The (to my mind) more interesting input is the Job input. You define it like this:
[WinPrintMon://jobs] type=job interval=60 baseline=0 disabled=0
This writes out an event per print job and they look something like this:
04/21/2014 13:52:19.486 operation=add type=PrintJob printer=HP LaserJet M3035 mfp PCL6 ComputerName=ops-sys-001 machine=ops-sys-001 user=adrian document=wallstreetjournal.htm notify_name=adrian JobId=35 data_type="NT EMF 1.008" print_processor=hpzppwn7 parameters= driver_name="HP LaserJet M3035 mfp PCL6 status=printing priority=5 total_pages=9 size_bytes=397039 submitted_time=04/21/2014 13:51:40.131 page_printed=7
Producing a report by user for the number of pages printed on a per-printer basis is fairly easy:
sourcetype=WinPrintMon type=PrintJob operation=add | stats sum(page_printed) by user
However, let’s go a little bit further. Let’s say that we have generated a lookup table that has three fields, like this:
host,printer,cost ops-sys-001,HP LaserJet M3035 mfp PCL6,0.02
We now now augment our search as follows:
sourcetype=WinPrintMon type=PrintJob operation=add | lookup printerCost host,printer OUTPUT cost | eval cost=if(isnull(cost),0.01,cost) | eval job_cost=cost * page_printed | stats sum(page_printed) as pagecount, sum(job_cost) as total_cost by user
Note our use of the eval to set a default value for cost, just in case one is not specified.
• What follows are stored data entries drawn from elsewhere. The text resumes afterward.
(* ===== verification/TelegramWitness.v ===== *)
(** * The Telegram gateway on concrete inputs

    Runs that show that the hypotheses of its theorems can hold. *)

From S2P Require Import Prelude Programs GoTime Text Tables Source Messages Deliveries Claims.
From S2P Require Import TelegramState TelegramHealth TelegramClaims TelegramBridge TelegramPool TelegramTopics.
From S2P Require Import TelegramRuns TelegramMail TelegramResume.
Open Scope Z_scope.

Lemma exec_runs {A} outside (p : Prog A) d : runs p (exec outside p d).2 (Ret (exec outside p d).1.1).
Proof.
  revert d. induction p as [a|R c k IH]; intros d; cbn; [constructor|].
  destruct (answer outside c d) as [r d1] eqn:Hr. specialize (IH r d1).
  destruct (exec outside (k r) d1) as [[a d2] tr]. constructor; [|done]. exists d, d1. by eapply answer_replies.
Qed.

Lemma exec_prefix {A} outside (p : Prog A) d n ev :
  (exec outside p d).2 !! n = Some ev -> exists p', runs p (take n (exec outside p d).2 ++ [ev]) p'.
Proof.
  intros Hn. pose proof (exec_runs outside p d) as Hr. rewrite <-(take_drop_middle _ _ _ Hn) in Hr.
  rewrite (cons_middle ev), app_assoc in Hr. by apply runs_prefix in Hr.
Qed.

(** ** A turn that claims a topic, takes a text and sends a delivery *)

Definition demoDelivery : Delivery := {|
  v_ID := "delivery"; v_RecipientEndpoint := "telegram"; v_RecipientRole := "";
  v_Message := {| g_ID := "message"; g_ConversationID := "room"; g_Sequence := 1; g_FromEndpoint := "agent"; g_FromRole := "";
    g_FromParticipant := ""; g_InReplyToMessageID := ""; g_InReplyToEndpoint := ""; g_TelegramThreadID := 0; g_Body := "a < b";
    g_CreatedAt := 1 |};
  v_LeaseToken := "lease"; v_LeaseGeneration := 1; v_LeaseUntil := 2 |}.

Definition demoUpdate : Update := {|
  up_ID := 5; up_UserID := 7; up_ChatID := 7; up_ThreadID := 42; up_MessageID := 1; up_Text := "hello"; up_CallbackID := "";
  up_CallbackData := ""; up_ReplyToID := 0; up_IsCommand := false; up_Command := "" |}.

Definition demoOutside : Outside := fun R c =>
  match c in Call R return R with
  | Database _ => inl TgDatabase
  | ClaimConversation id _ _ => inr {| rc_ConversationID := id; rc_Status := "pending"; rc_DisplayName := "Room" |}
  | CompleteTelegramClaim _ => inr tt
  | PendingTelegramClaims _ _ => inr [{| rc_ConversationID := "room"; rc_Status := "pending"; rc_DisplayName := "Room" |}]
  | CreateForumTopic _ _ _ => inr 42
  | Advertise _ => inr tt
  | Lease _ => inr [demoDelivery]
  | Ack _ => inr tt
  | SendTelegramInbound _ => inr tt
  | ListUnclaimed => inr []
  | Updates _ => inr [demoUpdate]
  | SendMessage _ _ _ => inr tt
  | AnswerCallbackQuery _ _ => inr tt
  | SendRichMessage _ _ _ => inr 100
  | Clock => 1000000000
  | RandomBytes => None
  end.

Definition demoGateway : Gateway := {|
  gw_AllowedUserID := 7; gw_Endpoint := "telegram"; gw_ListUnclaimed := true; gw_Notify := true;
  gw_Claims := Some {| cl_Topics := true; cl_AllowedUserID := 7 |} |}.

Abbreviation demoRun := (exec demoOutside (gatewayTurn demoGateway 0) emptyTg).

Lemma demo_pool :
  exists s, rtc pool_step noPool s /\ po_db s = demoRun.1.2 /\ po_trace s = demoRun.2.
Proof.
  eexists. split; [|split].
  - eapply rtc_l; [apply pool_start, (entry_turn demoGateway 0)|]. apply (exec_pool demoOutside _ _ demoRun.1.1 demoRun.1.2 demoRun.2).
    by destruct demoRun as [[a d] tr].
  - done.
  - done.
Qed.

Lemma one_topic_witness : exists s, rtc pool_step noPool s /\ topicsMade "room" (po_trace s) = 1 /\ topicsMade "room" (po_trace s) <= 1.
Proof.
  destruct demo_pool as (s & Hs & _ & Htr). exists s. split; [exact Hs|]. split.
  - rewrite Htr. vm_compute. reflexivity.
  - apply (one_topic s "room"). exact Hs.
Defined.

Lemma claims_routed_witness :
  exists s row, rtc pool_step noPool s /\ tg_claims (po_db s) !! "room" = Some row /\ ce_phase row = ClaimPhaseComplete /\
    exists chatID threadID, tg_routes (po_db s) !! (chatID, threadID) = Some "room" /\ 0 < threadID.
Proof.
  destruct demo_pool as (s & Hs & Hdb & _). eexists s, _. split; [exact Hs|].
  assert (tg_claims (po_db s) !! "room" = Some {| ce_thread_id := Some 42; ce_chat_id := Some 7; ce_phase := ClaimPhaseComplete;
    ce_display_name := Some "Room"; ce_skip_reserve := true |}) as Hrow by (rewrite Hdb; vm_compute; reflexivity).
  split; [exact Hrow|]. split; [reflexivity|]. apply (proj2 (claims_routed s Hs) "room" _ Hrow). reflexivity.
Defined.


Lemma confirmed_handled_witness :
  exists tr, runs (gatewayTurn demoGateway 0) tr (Ret (6, true)) /\
    (6 = 0 \/ exists page, Did (Updates 0) (inr page) ∈ tr /\ Forall (handled demoGateway tr) page /\
      (Forall (fun u => is_int64 (up_ID u) /\ up_ID u < int64_max) page -> Forall (fun u => up_ID u < 6) page)).
Proof.
  assert (demoRun.1.1 = (6, true)) as Hend by (vm_compute; reflexivity).
  pose proof (exec_runs demoOutside (gatewayTurn demoGateway 0) emptyTg) as Hr. rewrite Hend in Hr.
  exists demoRun.2. split; [exact Hr|]. exact (confirmed_handled demoGateway 0 _ 6 true Hr).
Defined.


(** ** A claim that is resumed *)

Definition demoReserved : TgDb := set_claims {["room" := {| ce_thread_id := None; ce_chat_id := None;
  ce_phase := ClaimPhaseReserved; ce_display_name := None; ce_skip_reserve := false |}]} emptyTg.

Lemma demoReserved_inv : tgInv demoReserved.
Proof.
  split; cbn; [intros *; by rewrite lookup_empty|]. intros c row [<- <-]%lookup_singleton_Some. done.
Qed.


(** ** A claim with another topic than its route

    While a topic is created, the operator routes the conversation to another
    topic and adopts it.  The gateway records its own topic after that, and
    stops; the adoption then completes the claim, which names a topic that is
    not its route, and nothing resumes a complete claim. *)

Definition stepThread (t : Thread) (d : TgDb) : Thread * TgDb * list Event :=
  match t with
  | process (Ret a) => (process (Ret a), d, [])
  | process (Vis c k) => let '(r, d') := answer demoOutside c d in (process (k r), d', [Did c r])
  end.

(** The threads in the list move one call each, in turn. *)
Fixpoint schedule (moves : list nat) (s : Pool) : Pool :=
  match moves with
  | [] => s
  | i :: moves =>
      schedule moves match po_threads s !! i with
      | None => s
      | Some t =>
          let '(t', d', tr) := stepThread t (po_db s) in
          {| po_threads := <[i := t']> (po_threads s); po_db := d'; po_trace := po_trace s ++ tr |}
      end
  end.

Lemma schedule_runs moves s : rtc pool_step s (schedule moves s).
Proof.
  revert s. induction moves as [|i moves IH]; intros [ts d trace]; [done|]. cbn.
  destruct (ts !! i) as [[A [a|R c k]]|] eqn:Hi; cbn; [| |apply IH].
  - rewrite list_insert_id, app_nil_r by done. apply IH.
  - destruct (answer demoOutside c d) as [r d'] eqn:Hr. eapply rtc_l; [|apply IH].
    rewrite insert_take_drop by (by eapply lookup_lt_Some). rewrite <-(take_drop_middle _ _ _ Hi) at 1.
    constructor. by eapply answer_replies.
Qed.

Definition raceThreads : list Thread :=
  [process (gatewayTurn demoGateway 0); process (db (SetRoute 7 9 "room")); process (Adopt "room" 7)].
Definition racePool : Pool :=
  schedule (repeat 0%nat 14 ++ [1%nat] ++ repeat 2%nat 7 ++ repeat 0%nat 2 ++ [2%nat])
    {| po_threads := raceThreads; po_db := emptyTg; po_trace := [] |}.

Example adopt_keeps_other_topic :
  rtc pool_step noPool racePool /\
  (exists row, tg_claims (po_db racePool) !! "room" = Some row /\ ce_phase row = ClaimPhaseComplete /\ ce_thread_id row = Some 42) /\
  routeOf (tg_routes (po_db racePool)) "room" = Some (7, 9).
Proof.
  split; [|split].
  - eapply rtc_l; [apply pool_start, (entry_adopt "room" 7)|]. eapply rtc_l; [apply pool_start, (entry_route 7 9 "room")|].
    eapply rtc_l; [apply pool_start, (entry_turn demoGateway 0)|]. apply schedule_runs.
  - eexists. vm_compute. split; [reflexivity|]. by split.
  - by vm_compute.
Qed.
We are almost at an ideal search. However, this isn’t suitable as a chargeback report because we want this by department. To turn a user into a department, you can use another lookup or you can use Active Directory:
sourcetype=WinPrintMon type=PrintJob operation=add | lookup printerCost host,printer OUTPUT cost | eval cost=if(isnull(cost),0.01,cost) | eval job_cost=cost * page_printed | stats sum(page_printed) as pagecount, sum(job_cost) as total_cost by user | rex field=user "^(?[^\\]+)\\(?.*)" | ldapfilter domain=$src_nt_domain$ search="(sAMAccountName=$src_user$)" attrs="department" | eval department=if(isnull(department),"UNKNOWN",department) | stats sum(pagecount) as pagecount, sum(total_cost) as total_cost by department
The additional work separates out the username we get from the WinPrintMon into domain and user, then we use these to create an Active Directory Filter to retrieve the department. Finally, just as in the case of the page cost, we provide a default for the case when the department is not known and do the calculation. You may be wondering why we do stats twice – once at the user level and once at the department level. This is for efficiency. Do you want hundreds of thousands of ldap queries going to Active Directory, or just a couple of hundred? I suspect the latter.
You should now have the capabilities in your hand for providing chargeback reporting of print jobs to departments. With these capabilities, you can provide accounting with a report on a regular basis (as a CSV), provide individual reports for departments as needed and look at individual users.